Sur la question de l’appréciation de la preuve par l’arbitre, la Cour a évoqué que les raisons pour lesquelles l’expertise de l’employeur fut retenue au détriment de celle du syndicat sont raisonnables puisqu’aucun expert du côté de la partie syndicale n’avait pu se prononcer sur le moment auquel l’employée aurait pu revenir au travail.

La Cour a rejeté également la prétention du syndicat selon laquelle l’employeur ne s’est pas acquitté de toutes ses obligations d’accommodement raisonnable. La Cour a souligné que l’arbitre était fondé à conclure que l’employeur n’avait plus l’obligation d’accommoder la travailleuse afin de l’aider à fournir sa prestation de travail. Soulignant qu’on ne peut imposer à l’employeur d’accommoder ce qui ne peut l’être, la Cour s’est exprimée en ces termes au sujet de l’obligation de l’employeur :

[75] La juge Thibault dans l’affaire Québec (Procureur général) c.

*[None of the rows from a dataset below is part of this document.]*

(** *** The keys that can follow *)

Lemma key_bit_testbit s m d : four_keys s → m = 1 ∨ m = 10 ∨ m = 100 → 0 <= d →
  Z.testbit (key_bit m s) d = (d + 1 =? (s / m) `mod` 10).
Proof.
  intros Hs Hm Hd. unfold key_bit. set (digit := (s / m) `mod` 10).
  assert (1 <= digit <= 9).
  { unfold digit. destruct Hs as (? & ? & ? & ?).
    assert ((s / m) `mod` 10 < 10) by (apply Z.mod_pos_bound; lia).
    destruct Hm as [->|[->| ->]]; [rewrite Z.div_1_r in *|..]; lia. }
  rewrite wrapu_small.
  - rewrite shiftl_1_testbit by lia. destruct (Z.eqb_spec d (digit - 1)), (Z.eqb_spec (d + 1) digit); lia || done.
  - unfold in_u. rewrite Z.shiftl_1_l. split; [lia|]. apply Z.pow_lt_mono_r; lia.
Qed.

Lemma foldM_bits m a l :
  (∀ i, i ∈ l → is_Some (seqs !! i)) → m = 1 ∨ m = 10 ∨ m = 100 →
  ∃ r, foldM (λ bitmap i, e ← or_panic (seqs !! i); Ok (Z.lor bitmap (key_bit m (fst e)))) a l
         = (Ok r : outcome Empty_set Z) ∧
    ∀ d, 0 <= d → Z.testbit r d = true ↔
      Z.testbit a d = true ∨ ∃ i e, i ∈ l ∧ seqs !! i = Some e ∧ d + 1 = (fst e / m) `mod` 10.
Proof.
  intros Hl Hm. revert a. induction l as [|i l IH]; intros a.
  { exists a. split; [done|]. intros d Hd. split; [by left|]. intros [?|(i & e & []%not_elem_of_nil & _)]; done. }
  destruct (Hl i (list_elem_of_here _ _)) as [e He]. cbn [foldM]. rewrite He. cbn [or_panic mbind outcome_bind].
  destruct (IH ltac:(intros; apply Hl; by right) (Z.lor a (key_bit m (fst e)))) as (r & -> & Hr).
  exists r. split; [done|]. intros d Hd. rewrite Hr, Z.lor_spec, orb_true_iff by done.
  rewrite key_bit_testbit, Z.eqb_eq by (done || apply (four_keys_at i e He)). split.
  - intros [[?|?]|(j & e' & ? & ? & ?)]; [by left| |]; right; [exists i, e|exists j, e']; split_and!; try done; by constructor.
  - intros [?|(j & e' & [->|?]%elem_of_cons & Hj & ?)]; [by left; left|left; right; congruence|].
    right. by exists j, e'.
Qed.

Lemma completion_mask_keys p : 1 <= p <= 9999 →
  ∃ mask, slip39_completion_mask seqs p = Ok (Some mask) ∧
    ∀ d, 1 <= d → Z.testbit mask (d - 1) = true ↔ d <= 9 ∧ ∃ e, e ∈ seqs ∧ entered (10 * p + d) (fst e).
Proof.
  intros Hp. destruct (digits_cases p Hp) as [k Hk]. unfold slip39_completion_mask, slip39_word_completion_mask.
  destruct (Z.leb_spec 1 p), (Z.leb_spec p 9999); try lia. cbn [andb negb].
  destruct (Z.leb_spec 1000 p).
  { exists 0. split; [done|]. intros d Hd. rewrite Z.bits_0. split; [done|].
    intros (_ & e & Hin & He). eapply Forall_forall in Hin; [|exact Hfour]. destruct Hin as [? _].
    unfold entered in He. exfalso. revert He. Z.to_euclidean_division_equations. lia. }
  assert (k <= 3) as Hk3 by (destruct (digits_values k p Hk); lia).
  rewrite (widen_spec k p Hk Hk3). set (m := 10 ^ (4 - k) / 10).
  assert ((m = 1 ∨ m = 10 ∨ m = 100) ∧ m = 10 ^ (3 - k)) as [Hm Hmk].
  { unfold m. destruct (digits_values k p Hk) as [[-> ?]|[[-> ?]|[[-> ?]|[-> ?]]]]; try lia; (split; [vm_compute; auto|reflexivity]). }
  destruct (find_sequence_spec (p * 10 ^ (4 - k))) as (i & -> & Hi & Hlt).
  destruct (find_sequence_spec ((p + 1) * 10 ^ (4 - k))) as (i' & -> & Hi' & Hlt'). cbn [mbind outcome_bind].
  destruct (foldM_bits m 0 (seq i (i' - i))) as (r & -> & Hr); [|done|].
  { intros j Hj%elem_of_seq. apply lookup_lt_is_Some_2. lia. }
  exists r. split; [done|]. intros d Hd. rewrite Hr by lia. rewrite Z.bits_0.
  replace (d - 1 + 1) with d by lia. split.
  - intros [?|(j & e & Hj%elem_of_seq & He & Hdig)]; [done|]. destruct (four_keys_at j e He) as [[Hs _] _].
    assert (d <= 9) by (pose proof (Z.mod_pos_bound (fst e / m) 10); lia). split; [done|].
    exists e. split; [by eapply list_elem_of_lookup_2|]. apply (entered_next k p); [done|done|lia|done|].
    pose proof (Hlt j e He). pose proof (Hlt' j e He). rewrite <- Hmk.
    assert (fst e / m / 10 = p); [|pose proof (Z.div_mod (fst e / m) 10); lia].
    destruct (digits_values k p Hk) as [[-> ?]|[[-> ?]|[[-> ?]|[-> ?]]]]; rewrite Hmk; cbn in *; try lia;
      Z.to_euclidean_division_equations; lia.
  - intros (Hd9 & e & [j Hj]%list_elem_of_lookup & He). right. destruct (four_keys_at j e Hj) as [[Hs _] _].
    apply (entered_next k p) in He; [|done|done|lia|done]. rewrite <- Hmk in He. exists j, e.
    split; [|split; [done|rewrite He; Z.to_euclidean_division_equations; lia]].
    apply elem_of_seq. pose proof (Hlt j e Hj). pose proof (Hlt' j e Hj).
    assert (p * 10 ^ (4 - k) <= fst e < (p + 1) * 10 ^ (4 - k)); [|lia].
    destruct (digits_values k p Hk) as [[-> ?]|[[-> ?]|[[-> ?]|[-> ?]]]]; rewrite Hmk in He; cbn in *; try lia;
      revert He; Z.to_euclidean_division_equations; lia.
Qed.
End Table.

(** ** One key left means one word left

    When two words have the same keys so far, two different keys can follow:
    a table is checked for it by looking at its neighbours only. *)
Definition distinguishing (seqs : list (Z * Z)) : Prop :=
  ∀ p e1 e2, e1 ∈ seqs → e2 ∈ seqs → fst e1 < fst e2 → entered p (fst e1) → entered p (fst e2) →
  ∃ d1 d2 a b, d1 ≠ d2 ∧ (1 <= d1 <= 9) ∧ (1 <= d2 <= 9) ∧ a ∈ seqs ∧ b ∈ seqs ∧
    entered (10 * p + d1) (fst a) ∧ entered (10 * p + d2) (fst b).

Fixpoint dedup (l : list Z) : list Z :=
  match l with
  | a :: (b :: _) as rest => if a =? b then dedup rest else a :: dedup rest
  | _ => l
  end.

Definition pair_ok (m : Z) (D : list Z) (a b : Z) : bool :=
  if negb (a / m =? b / m) then true
  else if negb (a / (m / 10) =? b / (m / 10)) then true
  else match find (λ v, if v / 10 =? a / m then negb (v =? a / (m / 10)) else false) D with
       | Some _ => true
       | None => false
       end.

Fixpoint neighbours_ok (m : Z) (D : list Z) (l : list Z) : bool :=
  match l with
  | a :: (b :: _) as rest => pair_ok m D a b && neighbours_ok m D rest
  | _ => true
  end.

Definition table_ok (seqs : list (Z * Z)) : bool :=
  forallb (λ m, neighbours_ok m (dedup ((λ e, fst e / (m / 10)) <$> seqs)) (fst <$> seqs)) [10; 100; 1000].

Fixpoint increasing (l : list Z) : bool :=
  match l with
  | a :: (b :: _) as rest => (a <? b) && increasing rest
  | _ => true
  end.

Lemma increasing_lookup l i j x y : increasing l = true → (i < j)%nat → l !! i = Some x → l !! j = Some y → x < y.
Proof.
  intros Hl. assert (StronglySorted Z.lt l) as Hs.
  { apply Sorted_StronglySorted; [intros ???; lia|].
    induction l as [|a [|b l] IH]; [constructor|by repeat constructor|].
    apply andb_true_iff in Hl as [Hab%Z.ltb_lt Hl]. constructor; [by apply IH|by constructor]. }
  clear Hl. revert i j. induction Hs as [|a l Hs IH Ha]; intros [|i] [|j] Hij Hi Hj; try done; try lia.
  - injection Hi as ->. by eapply Forall_lookup_1 in Ha.
  - apply (IH i j); [lia|done..].
Qed.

Syndicat de professionnelles et professionnels du gouvernement du Québec (SPGQ), rappelle qu’un employeur est en droit de congédier une plaignante si celle-ci ne peut établir qu’elle sera en mesure de travailler dans un avenir prévisible.

[76] Le même raisonnement s’applique quant à l’historique d’absentéisme de madame Tremblay. Qu’il ne soit pas identique à celui de la plaignante dans Hydro-Québec n’a aucune conséquence puisque l’Arbitre conclut sur la base d’une expertise médicale que madame Tremblay est incapable de fournir une prestation de travail à plein temps dans un avenir prévisible.

[77] Enfin, la juge Deschamps dans Hydro-Québec écrit :
[19] (…) L’obligation d’accommodement qui incombe à l’employeur cesse là où les obligations fondamentales rattachées à la relation de travail ne peuvent plus être remplies par l’employé dans un avenir prévisible.
[78] Ainsi, dès l’instant où l’Arbitre retient de la preuve médicale que madame Tremblay n’est plus en mesure, dans un avenir prévisible, de fournir comme par le passé la même prestation de travail, la Commission n’a plus d’obligation de l’accommoder afin de l’aider à fournir sa prestation de travail.

[Références omises]

Enfin, la Cour a rappelé que l’employeur n’avait pas à prouver que les autres mesures d’accommodement proposées par le syndicat, à savoir l’embauche d’une suppléante pour pallier les absences futures de la travailleuse, représentaient une contrainte excessive. De fait, son obligation d’accommodement cesse là où les obligations qui y sont rattachées ne peuvent plus être remplies par la travailleuse dans un avenir prévisible.

C. CONCLUSION
L’employeur a une obligation d’accommodement raisonnable à l’égard d’un employé de retour d’un congé de maladie qui tente de reprendre progressivement ses fonctions au travail. Cependant, cette obligation d’accommodement est limitée aux cas où elle ne représente pas une contrainte excessive pour l’employeur.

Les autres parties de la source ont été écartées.